An asymmetric supercapacitor with an interpenetrating crystalline Fe-MOF as the positive electrode and its congenetic derivative as the negative electrode

Abstract

Herein, a novel Fe-based MOF Fe(TATB)(Tipa)(H₂O) (FeSC) with 3D interpenetrated topology has been successfully prepared through the reaction of a tribasic aromatic carboxylic acid 4,4′,4′′-(1,3,5-triazine-2,4,6-triyl)tribenzoic acid (H₃TATB), Fe(SO₄)₂·7H₂O, and a flexible nitrogen-containing pro-ligand tris(4-(1H-imidazol-l-yl)phenyl)amine (Tipa) under hydrothermal conditions. After high-temperature annealing of FeSC, another three-component composite Fe₂O₃/Fe₃N/Fe₃C (denoted as FeSC^#) is obtained.
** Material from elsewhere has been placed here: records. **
(** C11: a settled attempt stays settled while its record is retained. Once a
    worker has been told the terminal outcome of an attempt, no claim of it is
    granted, a claim that is answered reports that outcome, a completion succeeds
    only with that outcome, and no renewal and no release succeeds; and whatever
    any worker does next, the attempt stays settled with that outcome, unless the
    expiry that Redis keeps for the record has passed. *)
Theorem settled_outcome_final {db} `{RedisLaws db} self c (w : world (db := db)) o link me l o'
    (Hconfig : store_config_ok self) (Hkey : blank (claim_execution_key c) = false)
    (Hw : reachable self c w) (Ho : w_settled w = Some o) (Hl : lease_of_claim c l) :
  match (claim self link me c (w_db w)).1 with
  | Ok (ClaimAlreadyCompleted done_) => comp_outcome done_ = o
  | Ok _ => False
  | Err _ => link <> LinkUp
  end
  /\ (forall done_, (complete self link l o' (w_db w)).1 = Ok done_ -> comp_outcome done_ = o /\ o' = o)
  /\ is_ok (renew self link l (w_db w)).1 = false /\ is_ok (release self link l (w_db w)).1 = false
  /\ (forall w', step self c w w' ->
      w_settled w' = Some o \/ exists t, expiry (w_db w) (record_key self c) = Some t /\ t < now_ms (w_db w')).
Proof.
  destruct (settled_replies self c w o Hconfig Hkey Hw Ho) as (Hc & Hd & Hr).
  split; [apply Hc|]. split; [intros done_; by apply Hd|]. split; [by apply Hr|]. split; [by apply Hr|].
  intros w' [link' me'|link' l' Hl'|link' l' o1 Hl'|link' l' Hl'|d' gone Hel _].
  - left. specialize (Hc link' me'). unfold note_claim. destruct (claim self link' me' c (w_db w)) as [[[]|] ?]; simpl in *; by subst.
  - left. destruct (Hr link' l' Hl') as [Hn _]. unfold note_renew. by destruct (renew self link' l' (w_db w)) as [[]].
  - left. specialize (Hd link' l' o1). unfold note_complete. destruct (complete self link' l' o1 (w_db w)) as [[done_|] ?]; [|done].
    destruct (Hd done_ Hl' eq_refl) as [E _]. simpl. by rewrite E.
  - by left.
  - destruct Hel as [|t Hexp Hlt]; [by left|]. right. by exists t.
Qed.

(** ** A store on the in-memory database *)

Definition sample_store : RedisIdempotencyStore := mkIdemStore "pulse:exec" (from_secs 30) (from_secs 300).
Definition sample_claim : ExecutionClaim := mkClaim "run:slice-0-of-1" 0.
Definition sample_lease : ExecutionLease :=
  mkLease "run:slice-0-of-1" 0 "w1" 1700000030000 (from_secs 30) false.

(** Two workers: the first acquires the lease, then completes the attempt. *)
Definition world_0 : world := mkWorld (mem_empty 1700000000000000) ∅ None.
Definition world_1 : world :=
  let out := claim sample_store LinkUp "w1" sample_claim (w_db world_0) in
  note_claim "w1" out.1 world_0 out.2.
Definition world_2 : world :=
  let out := complete sample_store LinkUp sample_lease ResultPublished (w_db world_1) in
  note_complete out.1 world_1 out.2.

Lemma sample_config_ok : store_config_ok sample_store.
Proof. repeat split; vm_compute; congruence. Qed.

Lemma world_0_era : era sample_store (w_db world_0).
Proof. split; vm_compute; congruence. Qed.

Lemma world_0_tracks : tracks sample_store sample_claim (w_db world_0) Spec.Absent.
Proof. by exists ∅. Qed.

Lemma world_1_reachable : reachable sample_store sample_claim world_1.
Proof.
  eapply (reach_step _ _ world_0);
    [apply (reach_init sample_store sample_claim (w_db world_0)); [done|apply world_0_era]|].
  apply (step_claim sample_store sample_claim world_0 LinkUp "w1").
Qed.

Lemma world_2_reachable : reachable sample_store sample_claim world_2.
Proof.
  eapply reach_step; [apply world_1_reachable|].
  apply (step_complete sample_store sample_claim world_1 LinkUp sample_lease ResultPublished). done.
Qed.

Lemma execution_store_refines_witness :
  (claim sample_store LinkUp "w1" sample_claim (w_db world_0)).1 = Ok (ClaimAcquired sample_lease).
Proof.
  destruct (proj1 (execution_store_refines sample_store sample_claim LinkUp "w1" sample_lease
    ResultPublished (w_db world_0) Spec.Absent sample_config_ok eq_refl (conj eq_refl eq_refl)
    world_0_tracks world_0_era)) as [_ [(_ & H & _)|(H & _)]].
  - exact H.
  - congruence.
Defined.

Lemma execution_lease_exclusive_witness : "w1" = "w1" /\ now_ms (w_db world_1) < 1700000030000.
Proof.
  split; [|by vm_compute].
  apply (execution_lease_exclusive sample_store sample_claim world_1 "w1" "w1" 1700000030000 1700000030000
    sample_config_ok eq_refl world_1_reachable); by vm_compute.
Defined.

Lemma settled_outcome_final_witness :
  w_settled world_2 = Some ResultPublished
  /\ match (claim sample_store LinkUp "w2" sample_claim (w_db world_2)).1 with
     | Ok (ClaimAlreadyCompleted done_) => comp_outcome done_ = ResultPublished
     | Ok _ => False
     | Err _ => LinkUp <> LinkUp
     end.
Proof.
  assert (w_settled world_2 = Some ResultPublished) as Hs by (vm_compute; reflexivity).
  split; [exact Hs|].
  pose proof (settled_outcome_final sample_store sample_claim world_2 ResultPublished LinkUp "w2"
    sample_lease RetryPublished sample_config_ok eq_refl world_2_reachable Hs
    (conj eq_refl eq_refl)) as [H _].
  exact H.
Defined.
The physicochemical properties of both congenetic materials are explored through X-ray single-crystal diffraction, PXRD, FTIR, XPS, TGA, and SEM. Moreover, cyclic voltammetry, constant current charge–discharge, and electrochemical impedance spectroscopy techniques were applied to conduct electrochemical studies on the two electrode materials in alkaline electrolytes. Crystalline FeSC and annealed FeSC^# showed high specific capacities of 409.2 and 415.2 C g⁻¹ at a current density of 1 A g⁻¹, respectively. Furthermore, FeSC and FeSC^# have been employed as positive and negative electrode materials to assemble an asymmetric supercapacitor (namely Fe-ASC), where this device displays excellent characteristics of high capacitance and low impedance, providing an energy density of 49.85 W h kg⁻¹ with 90.6% capacitance retention after 6000 charge–discharge cycles. These results suggest that the crystalline FeSC and the corresponding three-component congenetic composite FeSC^# are promising electrode materials to construct full energy-storage cells.